• [WHAT YOU ARE ASKED TO DO] Find the line with "[done|cbn [vlen]; lia|lia|lia|]." in the records below. Copy it and every line after it, up to and including the line with "rewrite !below_chunk by".

---- EXERCISE INPUT

Lemma new_entry_total t g key v : base t g -> plain (vals t) -> plain (keys t) -> 0 < Zlen key <= 2 ^ ARENA_SHIFT ->
  (forall x, v = Some x -> 0 < Zlen x /\ CHUNK_HDR + Zlen x <= 2 ^ ARENA_SHIFT) ->
  2 * (a_used (vals t) + (CHUNK_HDR + vlen v)) <= VAL_ROOM -> 2 * (a_used (keys t) + Zlen key) < U32 -> len t < 2 ^ 28 ->
  exists id t1, new_entry t (mem_hash key) key v = Some (id, t1) /\ plain (vals t1) /\ plain (keys t1) /\
    a_used (vals t1) = a_used (vals t) + (CHUNK_HDR + vlen v) /\ a_used (keys t1) = a_used (keys t) + Zlen key /\
    log t1 = log t /\ len t1 = len t + 1 /\ index t1 = index t /\ log_range t1 = log_range t /\ id = len t /\
    slab_ok (entries t1) /\ hashes t1 = hashes t ++ [Z.shiftr (mem_hash key) 32].
Proof.
  intros Hb Hpv Hpk Hk Hv Hrv Hrk Hl. destruct (push_total t g NO_CHUNK v Hb Hpv Hv Hrv) as (off & a & n & Hpush & Hpa & Hua).
  unfold new_entry. rewrite Hpush. cbn [mbind option_bind keys set_tombs set_vals entries].
  destruct (key_total (keys t) key (b_keys _ _ Hb) Hpk Hk Hrk) as (koff & k0 & k1 & Hr & Hw & Hku & Hpk1 & Huk).
  rewrite Hr. cbn [mbind option_bind]. rewrite Hw. cbn [mbind option_bind]. rewrite (proj2 (Z.leb_gt _ _)) by done.
  rewrite push_ok by (try exact Hl; apply (b_entries _ _ Hb)). cbn [mbind option_bind].
  eexists _, _. split; [reflexivity|]. repeat (split; [done|]). split; [apply slab_push_ok, (b_entries _ _ Hb)|].
  unfold hashes. cbn. by rewrite map_app.
Qed.

Lemma key_in_block (key : bytes) : 0 < Zlen key < U16 -> 0 < Zlen key <= 2 ^ ARENA_SHIFT.
Proof. unfold U16, ARENA_SHIFT. lia. Qed.

(** An entry's insertion into the index. *)
Lemma inserted t0 t g k ch rd : base t (g ++ [(k, ch)]) -> indexed t0 (Zlen g) -> index t = index t0 ->
  hashes t = hashes t0 ++ [Z.shiftr (mem_hash k) 32] -> Zlen (hashes t0) = Zlen g ->
  exists ix r rd', index_insert t (mem_hash k) (Zlen g) rd = Some (set_index t (Some ix) r, rd').
Proof.
  intros Hb (j & ix & Hj & Hix & Hload & Hf) Ei Eh Hl. pose proof (base_keyed _ _ Hb) as Hk.
  destruct (b_entries _ _ Hb) as (Hslab & Hlen & Hsmall). rewrite Zlen_app in Hlen. change (Zlen [(k, ch)]) with 1 in Hlen.
  assert (halves (hashes t)) as Hhs by (apply (keyed_halves _ _ Hk); by rewrite Zlen_map).
  destruct (index_insert_ok t (mem_hash k) (Zlen g) rd Hslab Hhs (mem_hash_range k) Hlen) as (ix1 & r & rd' & He & _); [| |eauto].
  - rewrite Eh. rewrite get_at_skip, Hl, Z.sub_diag by lia. by apply get_at_here.
  - exists j, ix. rewrite Ei, Eh. split; [done|]. split; [done|]. split; [done|]. apply filled_more; [done|lia].
Qed.

Lemma put_total t h g key v rd v' k' n : represents t h g -> op_small (Put key v) ->
  room t (chunk_bytes (Put key v) + v') (Zlen key + k') (1 + n) -> 0 <= v' -> 0 <= k' -> 0 <= n ->
  exists t' rd', put t (mem_hash key) key v rd = Some (t', rd') /\ room t' v' k' n.
Proof.
  intros [Hb Hix _ _] [Hkl [Hv0 Hv]] (Hpv & Hpk & _ & _ & _ & Hrv & Hrk & Hrl & Hre) Hv' Hk' Hn'. cbn [op_key chunk_bytes] in *.
  pose proof (base_keyed _ _ Hb) as Hk. destruct (b_entries _ _ Hb) as (Hslab & Hlen & Hsmall).
  assert (0 < CHUNK_HDR) as Hhdr by done. assert (Zlen v < TOMB_LEN) as Hvt by (unfold CHUNK_HDR, ARENA_SHIFT, TOMB_LEN, U32 in *; lia).
  unfold put. rewrite (proj1 (b_hashed _ _ Hb)).
  destruct (probe_exact t (map fst g) key Hk) as (r & Hpr & Hr); [by rewrite Zlen_map|by rewrite Zlen_map|].
  rewrite Hpr. cbn [mbind option_bind]. destruct r as [id|].
  - destruct (entry_key _ _ _ _ Hb Hr) as (ch & e & Hid & He & Hc & Hne & Hcount & Ht). rewrite He. cbn [mbind option_bind].
    destruct (push_total t g (chain_head e) None Hb Hpv) as (off1 & a1 & n1 & Hp1 & Hpa1 & Hu1); [done|cbn [vlen]; lia|].
    cbn [vlen] in *. rewrite Hp1. cbn [mbind option_bind].
    destruct (chunk_pushed t g _ None _ _ _ Hb ltac:(done) Hc Hp1) as (Hb1 & Hc1 & _).
    destruct (push_total _ g off1 (Some v) Hb1 Hpa1) as (off2 & a2 & n2 & Hp2 & Hpa2 & Hu2); [by intros x [= <-]|cbn [vals set_tombs set_vals vlen]; lia|].
    cbn [vlen] in *. rewrite Hp2. cbn [mbind option_bind].
    destruct (chunk_pushed _ g _ (Some v) _ _ _ Hb1 Hvt Hc1 Hp2) as (Hb2 & Hc2 & _).
    destruct (store_head_total _ g id _ off2 1 Hb2 Hid) as (es & Hst & Hes). rewrite Hst. cbn [mbind option_bind].
    unfold log_write. cbn [log_range set_entries set_tombs set_vals log]. rewrite (proj2 (b_hashed _ _ Hb)).
    rewrite push_ok by (try apply (b_log _ _ Hb); lia). cbn [mbind option_bind].
    eexists _, _. split; [reflexivity|]. cbn [vals set_tombs set_vals] in *. unfold room, len in *.
    split; [exact Hpa2|]. split; [exact Hpk|]. cbn in *. lia.
  - destruct (new_entry_total t g key None Hb Hpv Hpk (key_in_block _ Hkl)) as (id & t1 & Hne & Hpv1 & Hpk1 & Huv1 & Huk1 & Hlog1 & Hlen1 & _);
      [done|cbn [vlen]; lia|lia|lia|]. cbn [vlen] in *. rewrite Hne. cbn [mbind option_bind].
    destruct (new_entry_ok t g key None id t1 Hb Hr ltac:(lia) ltac:(done) Hne) as (-> & (off1 & Hoff1 & Hb1) & Hh1 & Hi1).
    assert (get_at (g ++ [(key, [(off1, @None bytes)])]) (Zlen g) = Some (key, [(off1, None)])) as Hlast.
    { rewrite get_at_skip, Z.sub_diag by lia. by apply get_at_here. }
    destruct (b_entry _ _ Hb1 _ _ _ Hlast) as (e & He & _ & _ & _ & _ & _ & Hc1 & _ & Htomb1).
    rewrite He. cbn [mbind option_bind].
    destruct (push_total t1 _ (chain_head e) (Some v) Hb1 Hpv1) as (off2 & a2 & n2 & Hp2 & Hpa2 & Hu2); [by intros x [= <-]|cbn [vlen]; lia|].
    cbn [vlen] in *. rewrite Hp2. cbn [mbind option_bind].
    destruct (chunk_pushed t1 _ _ (Some v) _ _ _ Hb1 Hvt Hc1 Hp2) as (Hb2 & Hc2 & _ & Hoff2 & _ & _ & Htomb2).
    destruct (store_head_total _ _ (Zlen g) _ off2 1 Hb2 Hlast) as (es & Hst & Hes). rewrite Hst. cbn [mbind option_bind].
    destruct (base_store _ _ (Zlen g) key [(off1, None)] off2 [(off2, Some v); (off1, None)] 1
      (set_entries (set_tombs (set_vals t1 a2) n2) es) Hb2 Hlast Hc2) as (Hb3 & Hh3 & _ & _); [..|exact Hst|].
    { done. } { rewrite !below_chunk by lia. done. }
    { intros H0. apply Htomb2 in H0. specialize (Htomb1 H0). inversion Htomb1 as [|? ? Hx]. by destruct Hx. }
    rewrite insert_last in Hb3.
    destruct (inserted t (set_entries (set_tombs (set_vals t1 a2) n2) es) g key [(off2, Some v); (off1, None)] rd Hb3 Hix) as (ix & r & rd' & Hins).
    { done. } { by rewrite Hh3. } { rewrite (keyed_len _ _ Hk). by rewrite Zlen_map. }
    rewrite Hins. cbn [mbind option_bind]. unfold log_write. cbn [log_range set_index set_entries set_tombs set_vals log].
    rewrite (proj2 (b_hashed _ _ Hb1)), push_ok by (try apply (b_log _ _ Hb1); rewrite Hlog1; lia). cbn [mbind option_bind].
    eexists _, _. split; [reflexivity|]. cbn [vals set_tombs set_vals] in *. unfold room, len in *.
    split; [exact Hpa2|]. split; [exact Hpk1|]. cbn in *. rewrite Hlog1. lia.
Qed.

Lemma write_entry_total t h g key v rd c v' k' n : represents t h g -> 0 < Zlen key < U16 ->
  (forall x, v = Some x -> 0 < Zlen x /\ CHUNK_HDR + Zlen x <= 2 ^ ARENA_SHIFT) -> CHUNK_HDR + vlen v <= c ->
  room t (c + v') (Zlen key + k') (1 + n) -> 0 <= v' -> 0 <= k' -> 0 <= n ->
  exists t' rd', write_entry t (mem_hash key) key v rd = Some (t', rd') /\ room t' v' k' n.
Proof.
  intros [Hb Hix _ _] Hkl Hv Hcost (Hpv & Hpk & _ & _ & _ & Hrv & Hrk & Hrl & Hre) Hv' Hk' Hn'.
  pose proof (base_keyed _ _ Hb) as Hk. destruct (b_entries _ _ Hb) as (Hslab & Hlen & Hsmall).
  assert (value_fits v) as Hvt.
  { unfold value_fits. destruct v as [x|]; [|done]. destruct (Hv x eq_refl). cbn. unfold CHUNK_HDR, ARENA_SHIFT, TOMB_LEN, U32 in *. lia. }
  unfold write_entry. rewrite (proj1 (b_hashed _ _ Hb)).
  destruct (probe_exact t (map fst g) key Hk) as (r & Hpr & Hr); [by rewrite Zlen_map|by rewrite Zlen_map|].
  rewrite Hpr. cbn [mbind option_bind]. destruct r as [id|].
  - destruct (entry_key _ _ _ _ Hb Hr) as (ch & e & Hid & He & Hc & _). rewrite He. cbn [mbind option_bind].
    destruct (push_total t g (chain_head e) v Hb Hpv Hv) as (off & a & n1 & Hp1 & Hpa & Hu); [lia|]. rewrite Hp1. cbn [mbind option_bind].
    destruct (chunk_pushed t g _ v _ _ _ Hb Hvt Hc Hp1) as (Hb1 & Hc1 & _).
    destruct (store_head_total _ g id _ off (match v with Some _ => w32 (e_count e + 1) | None => 0 end) Hb1 Hid) as (es & Hst & Hes). rewrite Hst. cbn [mbind option_bind].
    unfold log_write. cbn [log_range set_entries set_tombs set_vals log]. rewrite (proj2 (b_hashed _ _ Hb)).
    rewrite push_ok by (try apply (b_log _ _ Hb); lia). cbn [mbind option_bind].
    eexists _, _. split; [reflexivity|]. cbn [vals set_tombs set_vals] in *. unfold room, len in *.
    split; [exact Hpa|]. split; [exact Hpk|]. cbn in *. lia.
  - destruct (new_entry_total t g key v Hb Hpv Hpk (key_in_block _ Hkl) Hv) as (id & t1 & Hne & Hpv1 & Hpk1 & Huv1 & Huk1 & Hlog1 & Hlen1 & _);
      [lia|lia|lia|]. rewrite Hne. cbn [mbind option_bind].
    destruct (new_entry_ok t g key v id t1 Hb Hr ltac:(lia) Hvt Hne) as (-> & (off1 & Hoff1 & Hb1) & Hh1 & Hi1).
    destruct (inserted t t1 g key [(off1, v)] rd Hb1 Hix Hi1 Hh1) as (ix & r & rd' & Hins).
    { rewrite (keyed_len _ _ Hk). by rewrite Zlen_map. }
    rewrite Hins. cbn [mbind option_bind]. unfold log_write. cbn [log_range set_index log].
    rewrite (proj2 (b_hashed _ _ Hb1)), push_ok by (try apply (b_log _ _ Hb1); rewrite Hlog1; lia). cbn [mbind option_bind].
    eexists _, _. split; [reflexivity|]. unfold room, len in *.
    split; [exact Hpv1|]. split; [exact Hpk1|]. cbn. rewrite Hlog1. lia.
Qed.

--------

• [OUTPUT]
      [done|cbn [vlen]; lia|lia|lia|]. cbn [vlen] in *. rewrite Hne. cbn [mbind option_bind].
    destruct (new_entry_ok t g key None id t1 Hb Hr ltac:(lia) ltac:(done) Hne) as (-> & (off1 & Hoff1 & Hb1) & Hh1 & Hi1).
    assert (get_at (g ++ [(key, [(off1, @None bytes)])]) (Zlen g) = Some (key, [(off1, None)])) as Hlast.
    { rewrite get_at_skip, Z.sub_diag by lia. by apply get_at_here. }
    destruct (b_entry _ _ Hb1 _ _ _ Hlast) as (e & He & _ & _ & _ & _ & _ & Hc1 & _ & Htomb1).
    rewrite He. cbn [mbind option_bind].
    destruct (push_total t1 _ (chain_head e) (Some v) Hb1 Hpv1) as (off2 & a2 & n2 & Hp2 & Hpa2 & Hu2); [by intros x [= <-]|cbn [vlen]; lia|].
    cbn [vlen] in *. rewrite Hp2. cbn [mbind option_bind].
    destruct (chunk_pushed t1 _ _ (Some v) _ _ _ Hb1 Hvt Hc1 Hp2) as (Hb2 & Hc2 & _ & Hoff2 & _ & _ & Htomb2).
    destruct (store_head_total _ _ (Zlen g) _ off2 1 Hb2 Hlast) as (es & Hst & Hes). rewrite Hst. cbn [mbind option_bind].
    destruct (base_store _ _ (Zlen g) key [(off1, None)] off2 [(off2, Some v); (off1, None)] 1
      (set_entries (set_tombs (set_vals t1 a2) n2) es) Hb2 Hlast Hc2) as (Hb3 & Hh3 & _ & _); [..|exact Hst|].
    { done. } { rewrite !below_chunk by lia. done. }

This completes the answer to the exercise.